Shed felt is made using a bituminous layer for waterproofing and a secondary fibrous layer to provide structure and strength. Whereas in the past this might have been an organic option, nowadays it tends to be a tough synthetic material like polyester. The updated materials let an old solution remain relevant in the modern day.
Shed Felt is hard-wearing. While it’s not quite as durable as say, polycarbonate sheeting, it is not fragile like EPDM and bituminous corrugated sheeting. Not only is it rugged, it also can’t be scratched easily like polycarbonate. This means you won’t need to worry about treating it with kid gloves.
While a shed is a very utilitarian structure, there’s no reason it can’t also be aesthetically pleasing. Shed felt comes in colours that are bold and reassuring but not garish. Whereas a shed with a corrugated metal roof might appear harsh and intimidating, a shed felt roof looks nostalgic and inviting. If you’re willing to go to the effort of installing the strips, you can even get a lovely tiled appearance with shed felt shingles.
Shed felt is as affordable and cheerful as they come. Very few alternatives beat it for price.
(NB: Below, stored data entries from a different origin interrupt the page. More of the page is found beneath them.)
(** ** [Attention.forward]: the scores after masking *)

Lemma raw_scores_shape (self : Attention) {T : nat} {xb : mat} :
  length xb = T -> shape2 T T (raw_scores self xb).
Proof.
  intros H. unfold raw_scores. split; [rewrite length_map; exact H |].
  apply Forall_forall. intros r Hr. apply in_map_iff in Hr as (xi & <- & _).
  rewrite length_map. exact H.
Qed.

Lemma scaled_scores_eq (F : nat) (self : Attention) (n : nat) (xb : mat) :
  Attention_wf F self -> shape2 n F xb ->
  scaled_scores (scale self) (map (affine (query self)) xb) (map (affine (key self)) xb)
  = Ok (raw_scores self xb).
Proof.
  intros (Hk & Hq & _ & _ & _ & _ & Hkq & _) _.
  unfold scaled_scores, raw_scores.
  rewrite mapM_map. apply mapM_pure. intros xi _.
  rewrite mapM_map. apply mapM_pure. intros xj _.
  rewrite !affine_length by assumption.
  rewrite Hkq, Nat.eqb_refl. reflexivity.
Qed.

Lemma causal_buffer_tril {F : nat} {self : Attention} (T : nat) :
  Attention_wf F self -> causal_buffer self T = tril T.
Proof.
  intros (_ & _ & _ & _ & _ & _ & _ & Hc).
  unfold causal_buffer, causal_mask_ok in *.
  destruct (causal_mask self) as [m |]; [| reflexivity].
  destruct (length m =? T) eqn:E; [| reflexivity].
  apply Nat.eqb_eq in E. rewrite Hc, E. reflexivity.
Qed.

Lemma unmasked_scores_shape (self : Attention) {B T F : nat} {x : tensor3} :
  shape3 B T F x ->
  shape3 B T T (map (fun xb => map (map Sc) (raw_scores self xb)) x).
Proof.
  intros [HB Hx]. split; [rewrite length_map; exact HB |].
  apply Forall_forall. intros s Hs. apply in_map_iff in Hs as (xb & <- & Hxb).
  apply shape2_map, raw_scores_shape.
  rewrite Forall_forall in Hx. apply Hx, Hxb.
Qed.

Lemma causal_scores_shape (self : Attention) (B T F : nat) (x : tensor3) :
  shape3 B T F x ->
  shape3 B T T
    (map (fun sb => zipWith (zipWith fill_pure) sb (map (map negb) (tril T)))
         (map (fun xb => map (map Sc) (raw_scores self xb)) x)).
Proof.
  intros Hx. pose proof (unmasked_scores_shape self Hx) as [HB Hs].
  split; [rewrite length_map; exact HB |].
  apply Forall_forall. intros s Hin. apply in_map_iff in Hin as (sb & <- & Hsb).
  rewrite Forall_forall in Hs.
  apply shape2_zipWith; [apply Hs, Hsb | apply shape2_map, tril_shape].
Qed.

Lemma masked_scores_shape (self : Attention) (em : option (list (list (list Z))))
    {B T F : nat} {x : tensor3} :
  shape3 B T F x ->
  match em with Some e => shape3 B T T e | None => True end ->
  shape3 B T T (masked_scores self em T x).
Proof.
  intros Hx He. unfold masked_scores.
  assert (H1 : shape3 B T T
    (if causal self
     then map (fun sb => zipWith (zipWith fill_pure) sb (map (map negb) (tril T)))
              (map (fun xb => map (map Sc) (raw_scores self xb)) x)
     else map (fun xb => map (map Sc) (raw_scores self xb)) x)).
  { destruct (causal self);
      [eapply causal_scores_shape | eapply unmasked_scores_shape]; eassumption. }
  destruct em as [e |]; [| exact H1].
  apply shape3_zipWith; [exact H1 | apply shape3_map, He].
Qed.

Lemma expand_user_mask_shape (mask : option user_mask) (B T : nat)
    (em : option (list (list (list Z)))) :
  expand_user_mask mask B T = Ok em ->
  match em with Some e => shape3 B T T e | None => True end.
Proof.
  destruct mask as [m |]; simpl; intros H.
  - apply bind_Ok_inv in H as (e & He & H). injection H as <-.
    eapply expand_as_scores_shape, He.
  - injection H as <-. exact I.
Qed.

Lemma Attention_attn_weights_eq (F : nat) (self : Attention) (x : tensor3)
    (mask : option user_mask) (em : option (list (list (list Z)))) :
  Attention_wf F self ->
  shape3 (length x) (seq_length_of x) F x ->
  expand_user_mask mask (length x) (seq_length_of x) = Ok em ->
  Attention_attn_weights self x mask
  = Ok (map (map F_softmax) (masked_scores self em (seq_length_of x) x),
        map (map (affine (value self))) x,
        if causal self then set_causal_mask self (tril (seq_length_of x)) else self).
Proof.
  intros Hwf Hx Hm.
  pose proof Hwf as (Hk & Hq & Hv & Fk & Fq & Fv & Hkq & Hc).
  unfold Attention_attn_weights, batch_size_of.
  set (T := seq_length_of x) in *.
  rewrite (Linear_forward_shape (key self) (length x) T) by (rewrite Fk; exact Hx).
  rewrite (Linear_forward_shape (query self) (length x) T) by (rewrite Fq; exact Hx).
  rewrite (Linear_forward_shape (value self) (length x) T) by (rewrite Fv; exact Hx).
  cbn [bind].
  rewrite bzip_map_same.
  rewrite (mapM_pure _ (raw_scores self)).
  2:{ intros xb Hxb. destruct Hx as [_ Hx]. rewrite Forall_forall in Hx.
      eapply scaled_scores_eq; [exact Hwf | apply Hx, Hxb]. }
  cbn [bind]. rewrite map_map.
  rewrite (causal_buffer_tril T Hwf).
  unfold masked_scores.
  destruct (causal self) eqn:Ecausal.
  - rewrite (mapM_pure _
      (fun sb => zipWith (zipWith fill_pure) sb (map (map negb) (tril T)))).
    2:{ intros sb Hsb.
        pose proof (unmasked_scores_shape self Hx) as [_ Hs].
        rewrite Forall_forall in Hs.
        apply (bzip2_shape fill fill_pure T T);
          [reflexivity | apply Hs, Hsb | apply shape2_map, tril_shape]. }
    cbn [bind].
    destruct mask as [m |]; simpl in Hm.
    + apply bind_Ok_inv in Hm as (e & He & Hm). injection Hm as <-.
      rewrite He. cbn [bind].
      rewrite (bzip3_shape fill fill_pure (length x) T T);
        [reflexivity | reflexivity | eapply causal_scores_shape, Hx
        | eapply shape3_map, expand_as_scores_shape, He].
    + injection Hm as <-. reflexivity.
  - cbn [bind].
    destruct mask as [m |]; simpl in Hm.
    + apply bind_Ok_inv in Hm as (e & He & Hm). injection Hm as <-.
      rewrite He. cbn [bind].
      rewrite (bzip3_shape fill fill_pure (length x) T T);
        [reflexivity | reflexivity | eapply unmasked_scores_shape, Hx
        | eapply shape3_map, expand_as_scores_shape, He].
    + injection Hm as <-. reflexivity.
Qed.

Lemma unmasked_scores_entry (self : Attention) {B T F : nat} {x : tensor3} (b i j : nat) :
  shape3 B T F x -> b < B -> i < T -> j < T ->
  nth j (nth i (nth b (map (fun xb => map (map Sc) (raw_scores self xb)) x) []) []) (Sc 0)
  = Sc (nth j (nth i (raw_scores self (nth b x [])) []) 0%R).
Proof.
  intros Hx Hb Hi Hj. pose proof Hx as [HB HX].
  rewrite (map_nth_lt _ x b [] []) by lia.
  pose proof (shape3_nth b Hx Hb) as [Hn _].
  pose proof (raw_scores_shape self Hn) as Hr.
  rewrite (map_nth_lt _ _ i [] []) by (destruct Hr; lia).
  apply map_nth_lt. rewrite (shape2_nth i Hr Hi). exact Hj.
Qed.

Lemma causal_scores_entry (self : Attention) {B T F : nat} {x : tensor3} (b i j : nat) :
  shape3 B T F x -> b < B -> i < T -> j < T ->
  nth j (nth i (nth b
    (map (fun sb => zipWith (zipWith fill_pure) sb (map (map negb) (tril T)))
         (map (fun xb => map (map Sc) (raw_scores self xb)) x)) []) []) (Sc 0)
  = if j <=? i then Sc (nth j (nth i (raw_scores self (nth b x [])) []) 0%R) else NegInf.
Proof.
  intros Hx Hb Hi Hj.
  pose proof (unmasked_scores_shape self Hx) as Hs.
  pose proof (shape3_nth b Hs Hb) as Hsb.
  pose proof (shape2_map negb (tril_shape T)) as Ht.
  rewrite (map_nth_lt _ _ b [] []) by (destruct Hs; lia).
  rewrite (zipWith_nth _ _ _ i [] [] []) by (destruct Hsb, Ht; lia).
  rewrite (zipWith_nth _ _ _ j (Sc 0) true (Sc 0))
    by (rewrite ?(shape2_nth i Hsb Hi), ?(shape2_nth i Ht Hi); exact Hj).
  rewrite (unmasked_scores_entry self b i j Hx Hb Hi Hj).
  rewrite (map_nth_lt _ _ i [] []) by (destruct (tril_shape T); lia).
  rewrite (map_nth_lt negb _ j true true)
    by (rewrite (shape2_nth i (tril_shape T) Hi); exact Hj).
  rewrite (tril_nth Hi Hj).
  destruct (j <=? i); reflexivity.
Qed.

Lemma masked_scores_entry (self : Attention) (em : option (list (list (list Z))))
    {B T F : nat} {x : tensor3} (b i j : nat) :
  shape3 B T F x ->
  match em with Some e => shape3 B T T e | None => True end ->
  b < B -> i < T -> j < T ->
  nth j (nth i (nth b (masked_scores self em T x) []) []) (Sc 0)
  = if allowed self em b i j
    then Sc (nth j (nth i (raw_scores self (nth b x [])) []) 0%R)
    else NegInf.
Proof.
  intros Hx He Hb Hi Hj. unfold masked_scores, allowed.
  assert (H1 :
    nth j (nth i (nth b
      (if causal self
       then map (fun sb => zipWith (zipWith fill_pure) sb (map (map negb) (tril T)))
                (map (fun xb => map (map Sc) (raw_scores self xb)) x)
       else map (fun xb => map (map Sc) (raw_scores self xb)) x) []) []) (Sc 0)
    = if (if causal self then j <=? i else true)
      then Sc (nth j (nth i (raw_scores self (nth b x [])) []) 0%R)
      else NegInf).
  { destruct (causal self);
      [eapply causal_scores_entry | eapply unmasked_scores_entry]; eassumption. }
  assert (S1 : shape3 B T T
    (if causal self
     then map (fun sb => zipWith (zipWith fill_pure) sb (map (map negb) (tril T)))
              (map (fun xb => map (map Sc) (raw_scores self xb)) x)
     else map (fun xb => map (map Sc) (raw_scores self xb)) x)).
  { destruct (causal self);
      [eapply causal_scores_shape | eapply unmasked_scores_shape]; eassumption. }
  destruct em as [e |]; unfold user_allows.
  - pose proof (shape3_map (Z.eqb 0) He) as Hz.
    pose proof (shape3_nth b S1 Hb) as S1b.
    pose proof (shape3_nth b Hz Hb) as Hzb.
    rewrite (zipWith_nth _ _ _ b [] [] []) by (destruct S1, Hz; lia).
    rewrite (zipWith_nth _ _ _ i [] [] []) by (destruct S1b, Hzb; lia).
    rewrite (zipWith_nth _ _ _ j (Sc 0) false (Sc 0))
      by (rewrite ?(shape2_nth i S1b Hi), ?(shape2_nth i Hzb Hi); exact Hj).
    rewrite H1.
    rewrite (map_nth_lt _ e b [] []) by (destruct He; lia).
    pose proof (shape3_nth b He Hb) as Heb.
    rewrite (map_nth_lt _ _ i [] []) by (destruct Heb; lia).
    rewrite (map_nth_lt (Z.eqb 0) _ j 1%Z false)
      by (rewrite (shape2_nth i Heb Hi); exact Hj).
    destruct (if causal self then j <=? i else true);
      destruct (Z.eqb 0 (nth j (nth i (nth b e []) []) 1%Z)); reflexivity.
  - rewrite H1, andb_true_r. reflexivity.
Qed.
In terms of how expensive it is to how long it lasts before needing replacement (often as long as ten years) it’s no wonder it’s as popular as it is.
Ease of installation
Shed felt doesn’t need glazing bars or complex tools to install. Just a hammer, a utility knife, and some clout nails. If you really want to get fancy you might use adhesive if you live in a windy area. That’s much simpler than having to drill many holes for screws for sheeting, or use an electric saw to cut up polycarbonate. Even relatively inexperienced DIYers can put up a shed felt with a little elbow grease if they follow instructions.
Simple to repair
This is where shed felt really pulls ahead of comparable materials. Repairing sheeting is difficult, whereas shed felt can be patched easily. All you have to do is cut out a section of damaged felt and patch it with some new felt. Shed felt is durable, so you shouldn’t be repairing it all the time, but when the worst thing happens you can deal with it easily.
If a sheet is completely damaged, as we previously mentioned, it’s cheap and easy to install so you can get it up and running in no time without hitting the pocketbook too harshly.
Of course, there may be situations where you decide to go with another material because of unusual or particular circumstances. However, when it comes to an all-terrain shed roofing solution, shed felt simply cannot be beat.